The primary cause of gout of the joints is inflammation caused by a buildup of uric acid crystals. Gout is a form of arthritis and, although the exact disease mechanism is unknown, it suspected to be a hereditary condition most common in men older than 40 that also occurs in postmenopausal women. Once known as a disease of nobility, it's primarily caused by the diet of people who are predisposed to the disease. For example, a high concentration of seafood in the diet has been found to greatly increase the likelihood of gout of the joints.
The main symptom of gout is painful swelling on one or more joints. Although this pain is primarily associated with the big toe, gout can strike any joint of the body. In severe cases, where the buildup of needle-like uric acid crystals has inflamed the joint and surrounding tissue, the surrounding skin can be come red and shiny.

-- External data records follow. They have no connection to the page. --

(** * The calls *)

Lemma psinv_same_threads s c ks :
  psinv lost s c → ks_threads ks = ks_threads (py_ks s) → ks_queues ks = ks_queues (py_ks s) → psinv lost (set_ks ks s) c.
Proof.
  intros [P1 P2 P3 P4 P5 [T1 T2 T3 T4] P7 P8] Et Eq. split; try done; [by eapply wf_ext|]. change (py_ks (set_ks ks s)) with ks.
  split; rewrite ?Et, ?Eq; try done. intros p x Hx. destruct (T1 p x Hx) as (t & k & [O1 O2 O3 O4 O5 O6 O7]). exists t, k. split; rewrite ?Et; done.
Qed.

(** A call that began in [s0] has given up the processor in [s]. *)
Definition after (s0 s : psys R) (pend : stopped) : Prop :=
  py_list s = py_list s0 ∧ ∃ p x, ks_curproc (py_ks s) = Some p ∧ py_procs s !! p = Some x ∧ psinv lost s (p_pagedir x) ∧ pends_ok s (keep_live s pend).

Lemma no_loss (s s' : psys R) : py_list s ⊆ py_list s' → newly_lost s s' = [].
Proof.
  intros Hsub. unfold newly_lost. assert (filter (λ p, p ∉ py_list s') (py_list s) = []) as ->; [|done].
  apply elem_of_nil_inv. intros p [Hp Hin]%list_elem_of_filter. by apply Hp, Hsub.
Qed.

Lemma after_enter s0 s pend ipl s' :
  after s0 s pend → sched_call switch_enter s = RRet ipl s' → minv (PMachine s' (MSwitch ipl) (keep_live s' pend) (newly_lost s0 s' ++ lost)).
Proof.
  intros (El & p & x & Hc & Hx & Hs & HP) E. unfold sched_call, klift, switch_enter in E. simpl in E. injection E as <- <-.
  rewrite no_loss by (by simpl; rewrite El). exists p, x. split_and!; [done|done|by apply psinv_same_threads| |done]. destruct HP as [P1 P2]. by split.
Qed.

Lemma spawn_after s pend p x t k name :
  psinv lost s (p_pagedir x) → pends_ok s pend → on_cpu s p x t k → allowed s (OpSpawn name) →
  out_of_memory (run_pop (OpSpawn name) s) ∨ ∃ r s', run_pop (OpSpawn name) s = RRet r s' ∧ minv (PMachine s' MRun (keep_live s' pend) (newly_lost s s' ++ lost)).
Proof.
  intros Hs HP [Hc Ht Hx Hst Hk Hkp Hw] [Hl Hn]. simpl.
  destruct (spawn_run s _ p x name Hs Hc Hx Hst Hl Hn) as [E|(q & pid & dir & map & u & stack & n & a & r & E & Hs' & Hq & Hu & _)].
  - left. by apply oom_bind.
  - right. rewrite (kbind_of_ret _ _ _ _ _ E). eexists _, _. split; [reflexivity|]. rewrite no_loss by (simpl; set_solver). assert (p ≠ q) by congruence. assert (u ≠ t) by congruence.
    assert (Hx' : py_procs (forked s p x q (set_pthreads [u] (new_proc pid name (Some p) dir map)) u stack n a r) !! p = Some (set_children (p_children x ++ [q]) x))
      by (simpl; by rewrite lookup_insert_ne, lookup_insert_eq).
    exists p, (set_children (p_children x ++ [q]) x). split_and!; [done|exact Hx'|exact Hs'|by eapply pends_forked|].
    exists t, k. split; try done. simpl. by rewrite lookup_insert_ne.
Qed.

Lemma exit_after s pend p x t k op :
  psinv lost s (p_pagedir x) → pends_ok s pend → on_cpu s p x t k → allowed s op →
  match op with OpExit _ | OpReturn _ => True | _ => False end →
  ∃ s' kont, run_pop op s = RSwitch s' kont ∧ after s s' (<[t := (op, kont)]> pend).
Proof.
  intros Hs HP Hcpu Ha Hop. assert (Hni : p_pid x ≠ PID_IDLE ∧ p_pid x ≠ PID_INIT) by (destruct op; try done; apply (Ha p x); apply Hcpu).
  destruct Hni as [Hni Hnn].
  assert (Hex : ∃ r, exits (lost := lost) (run_pop op) s (p_pagedir x) p x t k r).
  { destruct op as [|status|retval| |]; try done; simpl; [exists 0; pose proof (do_exit_run s _ p x t k status Hs Hcpu Hni Hnn) as Hr|
      exists retval; pose proof (kthread_exit_run s _ p x t k retval Hs Hcpu Hni Hnn) as Hr];
    destruct Hr as (i & q & ks & kont & ? & ? & ? & E & ?); eexists i, q, ks, _; split_and!; try done; unfold kbind; rewrite E; reflexivity. }
  destruct Hex as (r & i & q & ks & kont & Hi & Hq & Hwk & E & Hs'). eexists _, kont. split; [exact E|]. split; [done|].
  exists p, (bury p i (p_children x) p x). split_and!.
  - destruct Hwk as [[-> _]|(u & ku & _ & _ & ->)]; apply Hcpu.
  - simpl. by rewrite lookup_buried, (oc_proc _ _ _ _ _ Hcpu).
  - by rewrite (proj1 (proj2 (proj2 (bury_fields p i (p_children x) p x)))).
  - by eapply pends_exit.
Qed.

Lemma disposed_loss s c p y d x u r :
  psinv lost s c → py_procs s !! d = Some x → newly_lost s (disposed s p y d u r) = [p_vmmap x].
Proof.
  intros Hs Hx. assert (Hin : d ∈ py_list s) by (apply (pv_list Hs); eauto).
  pose proof (pv_nodup Hs) as Hnd. unfold newly_lost. simpl.
  assert (filter (λ q, q ∉ filter (.≠ d) (py_list s)) (py_list s) = [d]) as ->; [|simpl; by rewrite Hx].
  apply Permutation_singleton_r, NoDup_Permutation; [by apply NoDup_filter|apply NoDup_singleton|].
  intros q. rewrite list_elem_of_filter, list_elem_of_filter, list_elem_of_singleton. destruct (decide (q = d)); naive_solver.
Qed.

(** The state after a child has been disposed of. *)
Lemma minv_disposed s pend pend' p y t k d x u r :
  psinv lost s (p_pagedir y) → pends_ok s pend → on_cpu s p y t k → d ∈ p_children y → py_procs s !! d = Some x → p_state x = PROC_DEAD →
  p_threads x = [u] → psinv (p_vmmap x :: lost) (disposed s p y d u r) (p_pagedir y) → pend' !! t = None → (∀ t', t' ≠ t → pend' !! t' = pend !! t') →
  minv (PMachine (disposed s p y d u r) MRun (keep_live (disposed s p y d u r) pend') (newly_lost s (disposed s p y d u r) ++ lost)).
Proof.
  intros Hs HP Hcpu Hd Hx Hdead Hu Hs' Hn Hsame. assert (d ≠ p) by (pose proof (oc_proc _ _ _ _ _ Hcpu); pose proof (oc_state _ _ _ _ _ Hcpu); congruence).
  rewrite (disposed_loss s _ p y d x u r Hs Hx).
  assert (Hp : py_procs (disposed s p y d u r) !! p = Some (set_children (filter (.≠ d) (p_children y)) y))
    by (simpl; by rewrite lookup_delete_ne, lookup_insert_eq).
  exists p, (set_children (filter (.≠ d) (p_children y)) y). split_and!; [apply Hcpu|exact Hp|exact Hs'|by eapply pends_disposed|].
  exists t, k. destruct Hcpu as [Hc Ht Hy Hst Hk Hkp Hw]. split; try done.
  change (delete u (ks_threads (py_ks s)) !! t = Some k). rewrite lookup_delete_ne; [done|].
  intros ->. destruct (th_thread _ _ _ (pv_threads Hs) _ _ Hk) as (w & Hw' & _). destruct (th_proc _ _ _ (pv_threads Hs) _ _ Hx) as (u & ku & [O1 O2 O3 _ _ _ _]).
  congruence.
Qed.

Lemma sleeping_after s p y t k pend kont :
  psinv lost s (p_pagedir y) → pends_ok s pend → on_cpu s p y t k → ¬ has_dead (py_procs s) p → (∀ s', kont s' = wait_any 1 p s') →
  let s' := set_ks (q_push (ProcQ p) t (with_state KT_SLEEP k) (py_ks s)) s in
  psinv lost s' (p_pagedir y) → after s s' (<[t := (OpWait, kont)]> pend).
Proof.
  intros Hs HP [Hc Ht Hy Hst Hk Hkp Hw] Hno Hkont s' Hs'. split; [done|]. exists p, y. split_and!; [done|done|done|].
  eapply pends_move; [exact HP|reflexivity|by intros; apply lookup_insert_ne| |].
  - intros op k'. rewrite lookup_insert_eq. intros [= <- <-]. simpl. rewrite Hkp. split_and!; [done|done|]. rewrite decide_True by done. by right.
  - intros _. rewrite lookup_insert_eq. eauto.
Qed.

Lemma wait_after s pend p y t k :
  psinv lost s (p_pagedir y) → pends_ok s pend → on_cpu s p y t k → pend !! t = None →
  (∃ r s', run_pop OpWait s = RRet r s' ∧ minv (PMachine s' MRun (keep_live s' pend) (newly_lost s s' ++ lost))) ∨
  (∃ s' kont, run_pop OpWait s = RSwitch s' kont ∧ after s s' (<[t := (OpWait, kont)]> pend)).
Proof.
  intros Hs HP Hcpu Hpt. pose proof Hcpu as [Hc Ht Hy Hst Hk Hkp Hw]. simpl. unfold do_waitpid.
  rewrite (curproc_next p), (get_proc_next _ y) by done. case_bool_decide as Hch.
  - left. exists (- ECHILD, None), s. split; [done|]. rewrite no_loss by done. exists p, y. split_and!; [done|done|done| |by exists t, k].
    eapply (pends_step s s pend pend t); [done| |done|].
    + intros u _. apply calm_same; [done|done|]. intros. by apply dead_same_procs.
    + intros kt Hkt. simpl in Hkt. simplify_eq. split; [by rewrite Hpt|congruence].
  - destruct (wait_any_step s _ 1 p y t k Hs Hcpu eq_refl) as [(d & x & u & r & E & Hs' & Hd & Hx & Hdead & Hu & _)|(kont & E & Hk' & Hs' & Hno)].
    + left. eexists _, _. split; [exact E|]. by eapply minv_disposed.
    + right. eexists _, kont. split; [exact E|]. by eapply sleeping_after.
Qed.

Lemma yield_after s pend p y t k :
  psinv lost s (p_pagedir y) → pends_ok s pend → on_cpu s p y t k →
  ∃ s' kont, run_pop OpYield s = RSwitch s' kont ∧ after s s' (<[t := (OpYield, kont)]> pend).
Proof.
  intros Hs HP Hcpu. pose proof Hcpu as [Hc Ht Hy Hst Hk Hkp Hw]. destruct (on_cpu_alive _ _ _ _ _ _ Hs Hcpu) as [Hne _].
  pose proof (wf_qlink _ (pv_wf Hs) _ _ Hk) as Hl. rewrite Hw in Hl. simpl. rewrite (curthr_next t) by done.
  erewrite sched_next by (by apply (sched_make_runnable_run _ t k); [|apply Hs|..]).
  match goal with |- context [kbind _ ?K ?S0] => destruct (switch_next (K tt) S0) as (kont & Ek & Hkont) end.
  eexists _, kont. split; [exact Ek|]. split; [done|]. exists p, y. split_and!; [done|done| |].
  - eapply (psinv_move s _ _ t k); [done| |done|reflexivity|done|done|done|done|intros q; apply push_queues].
    apply wf_push; [apply Hs|by intros; simplify_eq|apply Hs|done].
  - eapply pends_move; [exact HP|reflexivity|by intros; apply lookup_insert_ne| |done].
    intros op k'. rewrite lookup_insert_eq. intros [= <- <-]. split_and!; [done|done|done].
Qed.

(** * Resumed calls *)

(** What the return of a waiting process is: the pid and the status of a dead child.
    The child is gone, and what it held is given back except its map. *)
Definition reaped (s : psys R) (p : positive) (r : Z * option Z) (s' : psys R) : Prop :=
  ∃ y d x, py_procs s !! p = Some y ∧ d ∈ p_children y ∧ py_procs s !! d = Some x ∧ p_state x = PROC_DEAD ∧
    r = (p_pid x, Some 0) ∧ d ∉ py_list s' ∧ py_procs s' !! d = None ∧ held s ≡ₚ proc_res (py_ctx s) d x ++ held s' ∧ newly_lost s s' = [p_vmmap x].

Lemma resume_run s pend p y t kt op k :
  psinv lost s (p_pagedir y) → pends_ok s pend → on_cpu s p y t kt → pend !! t = Some (op, k) →
  ∃ r s', k s = RRet r s' ∧ minv (PMachine s' MRun (keep_live s' (delete t pend)) (newly_lost s s' ++ lost)) ∧ (op = OpWait → reaped s p r s').
Proof.
  intros Hs HP Hcpu Hpt. pose proof Hcpu as [Hc Ht Hy Hst Hk Hkp Hw]. destruct (on_cpu_alive _ _ _ _ _ _ Hs Hcpu) as [Hne _].
  destruct (po_pend _ _ HP _ _ _ Hpt) as (kt' & Hkt' & Hok). simplify_eq. destruct op; simpl in Hok; try done.
  - destruct Hok as (_ & Hkont & Hd). rewrite Hw in Hd. simpl in Hd.
    destruct (wait_any_step s _ 0 _ y t kt Hs Hcpu eq_refl) as [(d & x & u & r & E & Hs' & Hin & Hx & Hdead & Hu & Hh)|(kont & _ & _ & _ & Hno)]; [|done].
    eexists _, _. split_and!; [by rewrite Hkont|eapply minv_disposed; try done; [apply lookup_delete_eq|intros; by apply lookup_delete_ne]|].
    intros _. exists y, d, x. split_and!; try done; [|apply lookup_delete_eq|by eapply disposed_loss]. simpl. intros [??]%list_elem_of_filter. done.
  - destruct Hok as (_ & Hkont & _). eexists _, _. split_and!; [by rewrite Hkont| |done]. rewrite no_loss by done. exists (kt_proc kt), y. split_and!; [done|done|done| |by exists t, kt].
    eapply (pends_step s s pend _ t); [done| |intros; by apply lookup_delete_ne|].
    + intros u _. apply calm_same; [done|done|]. intros. by apply dead_same_procs.
    + intros kt' Hkt2. simpl in Hkt2. simplify_eq. split; [by rewrite lookup_delete_eq|congruence].
Qed.

(** * The switch *)

Lemma keep_live_id s pend : pends_ok s pend → keep_live s pend = pend.
Proof.
  intros [P1 _]. apply map_filter_id. intros t [op k] Hp. destruct (P1 _ _ _ Hp) as (kt & Hkt & _). simpl. eauto.
Qed.

Lemma psinv_mem s c r d : psinv lost s c → mem_ok lost (set_mem r s) d (held s) → psinv lost (set_mem r s) d.
Proof. intros [P1 P2 P3 P4 P5 P6 P7 P8] Hm. by split. Qed.

(** A thread leaves the run queue. *)
Lemma pends_picked s c pend t k ks :
  psinv lost s c → pends_ok s pend → ks_threads (py_ks s) !! t = Some k → kt_wchan k = Some RunQ →
  ks_threads ks = <[t := with_qlink None (with_wchan None k)]> (ks_threads (py_ks s)) → pends_ok (set_ks ks s) pend.
Proof.
  intros Hs HP Hk Hw E. assert (Hlive : keep_live (set_ks ks s) pend = pend).
  { apply map_filter_id. intros u [op k'] Hp. destruct (po_pend _ _ HP _ _ _ Hp) as (kt & Hkt & _). simpl.
    change (py_ks (set_ks ks s)) with ks. rewrite E, lookup_insert_is_Some'. eauto. }
  rewrite <- Hlive. eapply pends_move; [exact HP|exact E|done| |done]. intros op k' Hp. destruct (po_pend _ _ HP _ _ _ Hp) as (kt & Hkt & Hok).
  rewrite Hk in Hkt. injection Hkt as <-. destruct op; simpl in *; try done; rewrite Hw in Hok; simpl in Hok; naive_solver.
Qed.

For years, diets rich in meats and in foods that are considered to be high in purines, which accentuate the production of uric acid in the body, were believed to cause gout of the joints. Researchers, however, have found that high-purine foods such as peas, beans, mushrooms, cauliflower and spinach were not associated with a higher risk of this condition. Fatty meats, though, have been found to increase the risk by about 40%.
Certain foods and food supplements are known to lessen the effects of people suffering from gout. Cherries are the most studied food that has a documented beneficial effect in gout attacks, but other dark berries are known to have a positive effect on symptoms as well. Celery has been used for centuries as a remedy for arthritis, rheumatism, and gout.
There are other supplements that are known to have a beneficial effect on gout, including bromelain, an enzyme derived from pineapple. It is available in capsule form as a suitable alternative to stronger prescription anti-inflammatory drugs. Also beneficial are tumeric or curcumin, which act much like over-the-counter painkillers in relieving inflammation.